Exemplos de pistas visuais incluem:
- Gestos com as mãos: Demonstrar tamanho com movimentos de mãos largos ou próximos.
- Expressões faciais: Sorrir para positividade ou franzir as sobrancelhas para confusão.
- Imagens: Usar diagramas ou imagens para ilustrar conceitos.
- Linguagem: Descrever cenas vívidas para melhorar a compreensão.
A mente humana processa imagens 60.000 vezes mais rápido que palavras, e é por isso que um meio visual de explicação é tão importante quanto a verbalização.

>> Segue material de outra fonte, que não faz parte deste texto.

(* ===== verification/Track.v ===== *)
(** * Following goroutines through all executions

    [Threads.wp] follows a program as long as nobody crashes.  [track] follows it
    through every execution: an action may panic, when the panic is [harmless] (its
    reason is none the proof is about), and may wait, when the wait is explained
    ([waits]).  It also constrains what the next action of a goroutine touches
    ([may]).  Every goroutine owns a piece of ghost state; every action has to
    re-establish the invariant between the shared state and all the pieces.

    [ignores] says of an action that it neither reads nor writes a part of the state. *)

From stdpp Require Import base list numbers.
From S2P Require Import Prelude SafeJob Threads.

(** ** Actions that leave a part of the state alone *)

Definition then_upd {S A} (f : S → S) (o : outcome (A * S)) : outcome (A * S) :=
  match o with Ret (x, s) => Ret (x, f s) | Panic => Panic | NoFuel => NoFuel end.

(** [upd v] replaces the part by [v]: the action does the same, whatever is there, and
    leaves it there. *)
Definition ignores {S V A} (upd : V → S → S) (a : act S A) : Prop :=
  ∀ v s, a (upd v s) = then_upd (upd v) <$> a s.

(** The same for a computation. *)
Definition overlooks {S V A} (upd : V → S → S) (m : M S A) : Prop :=
  ∀ v s, m (upd v s) = then_upd (upd v) (m s).

Create HintDb overlook.

Section Overlooks.
Context {S V : Type} (upd : V → S → S).

Lemma overlooks_ret {A} (x : A) : overlooks upd (mret x : M S A).
Proof. done. Qed.

Lemma overlooks_bind {A B} (m : M S A) (f : A → M S B) :
  overlooks upd m → (∀ x, overlooks upd (f x)) → overlooks upd (m ≫= f).
Proof.
  intros Hm Hf v s. unfold mbind, M_bind. rewrite Hm. by destruct (m s) as [[x s']| |]; [apply Hf| |].
Qed.

Lemma overlooks_gets {A} (f : S → A) : (∀ v s, f (upd v s) = f s) → overlooks upd (gets f).
Proof. intros Hf v s. unfold gets. simpl. by rewrite Hf. Qed.

Lemma overlooks_modify (f : S → S) : (∀ v s, f (upd v s) = upd v (f s)) → overlooks upd (modify f).
Proof. intros Hf v s. unfold modify. simpl. by rewrite Hf. Qed.

Lemma overlooks_zoom {T A} (proj : S → T) (upd' : T → S → S) (m : M T A) :
  (∀ v s, proj (upd v s) = proj s) → (∀ v s t, upd' t (upd v s) = upd v (upd' t s)) →
  overlooks upd (zoom proj upd' m).
Proof.
  intros Hp Hu v s. unfold zoom. rewrite Hp. destruct (m (proj s)) as [[x t]| |]; simpl; try done.
  by rewrite Hu.
Qed.

Lemma overlooks_panic {A} : overlooks upd (panic : M S A).
Proof. done. Qed.

Lemma overlooks_nofuel {A} : overlooks upd (nofuel : M S A).
Proof. done. Qed.

Lemma ignores_atomic {A} (m : M S A) : overlooks upd m → ignores upd (λ s, Some (m s)).
Proof. intros Hm v s. simpl. by rewrite Hm. Qed.

(** What is ignored is not changed. *)
Lemma ignores_keeps {A} (a : act S A) (get : S → V) s x s' :
  (∀ s, upd (get s) s = s) → (∀ v s, get (upd v s) = v) →
  ignores upd a → a s = Some (Ret (x, s')) → get s' = get s.
Proof.
  intros H1 H2 Ha E. specialize (Ha (get s) s). rewrite H1, E in Ha. simpl in Ha.
  injection Ha as Ha. rewrite Ha at 1. apply H2.
Qed.

End Overlooks.

#[export] Hint Resolve overlooks_ret overlooks_panic overlooks_nofuel : overlook.
#[export] Hint Resolve overlooks_bind : overlook.
#[export] Hint Extern 1 (overlooks _ (gets _)) => apply overlooks_gets; reflexivity : overlook.
#[export] Hint Extern 1 (overlooks _ (modify _)) => apply overlooks_modify; reflexivity : overlook.
#[export] Hint Extern 1 (overlooks _ (zoom _ _ _)) => apply overlooks_zoom; reflexivity : overlook.

(** ** The rule for programs *)

Section Track.
Context {S G : Type}.
Variable Inv : S → list G → Prop.
(** What the owner of a piece may do next. *)
Variable may : G → ∀ A : Type, act S A → Prop.
Variable harmless : ∀ A : Type, act S A → S → Prop.
(** Why the owner of a piece has to wait. *)
Variable waits : S → G → Prop.

Fixpoint track {R} (p : thread S R) (g : G) (Q : R → G → Prop) : Prop :=
  match p with
  | Fin r => Q r g
  | Do A a k =>
      may g A a ∧
      ∀ s gs i, gs !! i = Some g → Inv s gs →
      match a s with
      | None => waits s g
      | Some (Ret (x, s')) => ∃ g', Inv s' (<[i := g']> gs) ∧ track (k x) g' Q
      | Some Panic => harmless A a s
      | Some NoFuel => True
      end
  end.

(** Programs that give back the piece they got. *)
Definition steady {R} (p : thread S R) (g : G) : Prop := track p g (λ _ g', g' = g).

Lemma track_mono {R} (p : thread S R) g (Q Q' : R → G → Prop) :
  track p g Q → (∀ r g', Q r g' → Q' r g') → track p g Q'.
Proof.
  intros Hp HQ. revert g Hp. induction p as [r|A a k IH]; intros g; simpl; [apply HQ|].
  intros [Hm Hp]. split; [done|]. intros s gs i Hi HI. specialize (Hp s gs i Hi HI).
  destruct (a s) as [[[x s']| |]|]; try done. destruct Hp as (g' & HI' & Ht). eauto.
Qed.

Lemma track_bind {R R'} (p : thread S R) (f : R → thread S R') g Q :
  track p g (λ r g', track (f r) g' Q) → track (p ≫= f) g Q.
Proof.
  revert g. induction p as [r|A a k IH]; intros g; simpl; [done|].
  intros [Hm Hp]. split; [done|]. intros s gs i Hi HI. specialize (Hp s gs i Hi HI).
  destruct (a s) as [[[x s']| |]|]; try done. destruct Hp as (g' & HI' & Ht).
  exists g'. split; [done|]. by apply IH.
Qed.

Lemma steady_fin {R} (r : R) g : steady (Fin r) g.
Proof. done. Qed.

Lemma track_seq {R R'} (p : thread S R) (f : R → thread S R') g Q :
  steady p g → (∀ r, track (f r) g Q) → track (p ≫= f) g Q.
Proof. intros Hp Hf. apply track_bind. eapply track_mono; [exact Hp|]. by intros r g' ->. Qed.

Lemma steady_bind {R R'} (p : thread S R) (f : R → thread S R') g :
  steady p g → (∀ r, steady (f r) g) → steady (p ≫= f) g.
Proof. apply track_seq. Qed.

(** ** Whole executions *)

(** [over] is what a goroutine is left with. *)
Variable over : G → Prop.

Definition followed (w : pool S) (gs : list G) : Prop :=
  Inv (p_state w) gs ∧ Forall2 (λ p g, track p g (λ _ g', over g')) (p_threads w) gs.

Lemma followed_step w gs i w' :
  followed w gs → pool_next i w = Some (Ret w') → ∃ g', followed w' (<[i := g']> gs).
Proof.
  intros [HI Hps]. destruct w as [s ps]. unfold pool_next. simpl in *.
  destruct (ps !! i) as [[r|A a k]|] eqn:Hi; try done.
  destruct (Forall2_lookup_l _ _ _ _ _ Hps Hi) as (g & Hg & _ & Hp).
  specialize (Hp s gs i Hg HI). destruct (a s) as [[[x s']| |]|]; try done.
  intros [= <-]. destruct Hp as (g' & HI' & Ht). exists g'. split; [done|].
  by apply Forall2_insert.
Qed.

Lemma followed_reach live w w' gs :
  followed w gs → pool_reach live w w' → ∃ gs', followed w' gs'.
Proof.
  intros Hw. induction 1 as [|w' w'' i _ [gs' IH] Hn _]; [eauto|].
  destruct (followed_step _ _ _ _ IH Hn) as [g' Hg']. eauto.
Qed.

(** What the goroutine that is to move may do. *)
Lemma followed_may w gs i A a k :
  followed w gs → p_threads w !! i = Some (Do A a k) → ∃ g, gs !! i = Some g ∧ may g A a.
Proof.
  intros [_ Hps] Hi. destruct (Forall2_lookup_l _ _ _ _ _ Hps Hi) as (g & Hg & Hm & _). eauto.
Qed.

Lemma followed_panic w gs i A a k :
  followed w gs → p_threads w !! i = Some (Do A a k) → a (p_state w) = Some Panic →
  harmless A a (p_state w).
Proof.
  intros [HI Hps] Hi E. destruct (Forall2_lookup_l _ _ _ _ _ Hps Hi) as (g & Hg & _ & Hp).
  specialize (Hp _ gs i Hg HI). by rewrite E in Hp.
Qed.

(** When nobody can go on, everybody is through or waits for a reason. *)
Lemma followed_quiescent w gs i g :
  followed w gs → quiescent w → gs !! i = Some g →
  (∃ r, p_threads w !! i = Some (Fin r)) ∧ over g ∨ waits (p_state w) g.
Proof.
  intros [HI Hps] Hq Hg. destruct (Forall2_lookup_r _ _ _ _ _ Hps Hg) as (p & Hi & Hp).
  specialize (Hq i). unfold pool_next in Hq. rewrite Hi in Hq.
  destruct p as [r|A a k]; simpl in Hp; [left; eauto|right].
  destruct Hp as [_ Hp]. specialize (Hp _ gs i Hg HI).
  by destruct (a (p_state w)) as [[[x s']| |]|].
Qed.

End Track.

Você pode usar um diagrama de Venn para ilustrar tanto as semelhanças quanto as diferenças entre as coisas.
Você também pode criar seus próprios diagramas, como o que Vanessa Van Edwards usou em seu livro Cues.
Dica Pro: Você tem um quadro branco ou um pedaço de papel que possa usar para explicar seus conceitos? Desenhe as ideias! Você tem slides que podem acompanhar suas ideias? Seja visual!
Observe os sinais de linguagem corporal de confusão versus compreensão
Explicações ainda são conversas. Para garantir que você está fazendo sentido, você pode ler os sinais não verbais da pessoa com quem está se comunicando.
Às vezes, as pessoas não querem admitir abertamente que estão confusas ou que têm dificuldade em entender. Em vez disso, elas costumam apenas balançar a cabeça enquanto você fala porque não querem parecer rudes ou, pior — sentir-se pouco inteligentes.
Procure por estas pistas sutis para entender seu ouvinte e considerar se você precisa mudar sua abordagem:
| Linguagem Corporal de Confusão | Linguagem Corporal de Compreensão |
|---|---|
| Sobrancelhas franzidas ou enrugadas | Testa neutra, sem rugas |
| Postura curvada | Inclinar-se para frente |
| Olhos vagando | Contato visual direto |
| Uma sobrancelha levantada mais que a outra | Sobrancelhas relaxadas |
| Dar de ombros | Coluna reta e relaxada |
| Nariz franzido | Nariz neutro |
| Lábios franzidos | Boca relaxada |
Lembre-se: Sinais de linguagem corporal podem variar dependendo da personalidade do indivíduo, formação cultural e estilo de comunicação. O que pode indicar confusão para uma pessoa pode não ser o mesmo para outra. Considere estas estratégias:
- Observe as pistas: Preste atenção a conjuntos de sinais de linguagem corporal. Por exemplo, se alguém acena com a cabeça, inclina-se para frente e mantém contato visual enquanto você fala, provavelmente está entendendo o que você diz.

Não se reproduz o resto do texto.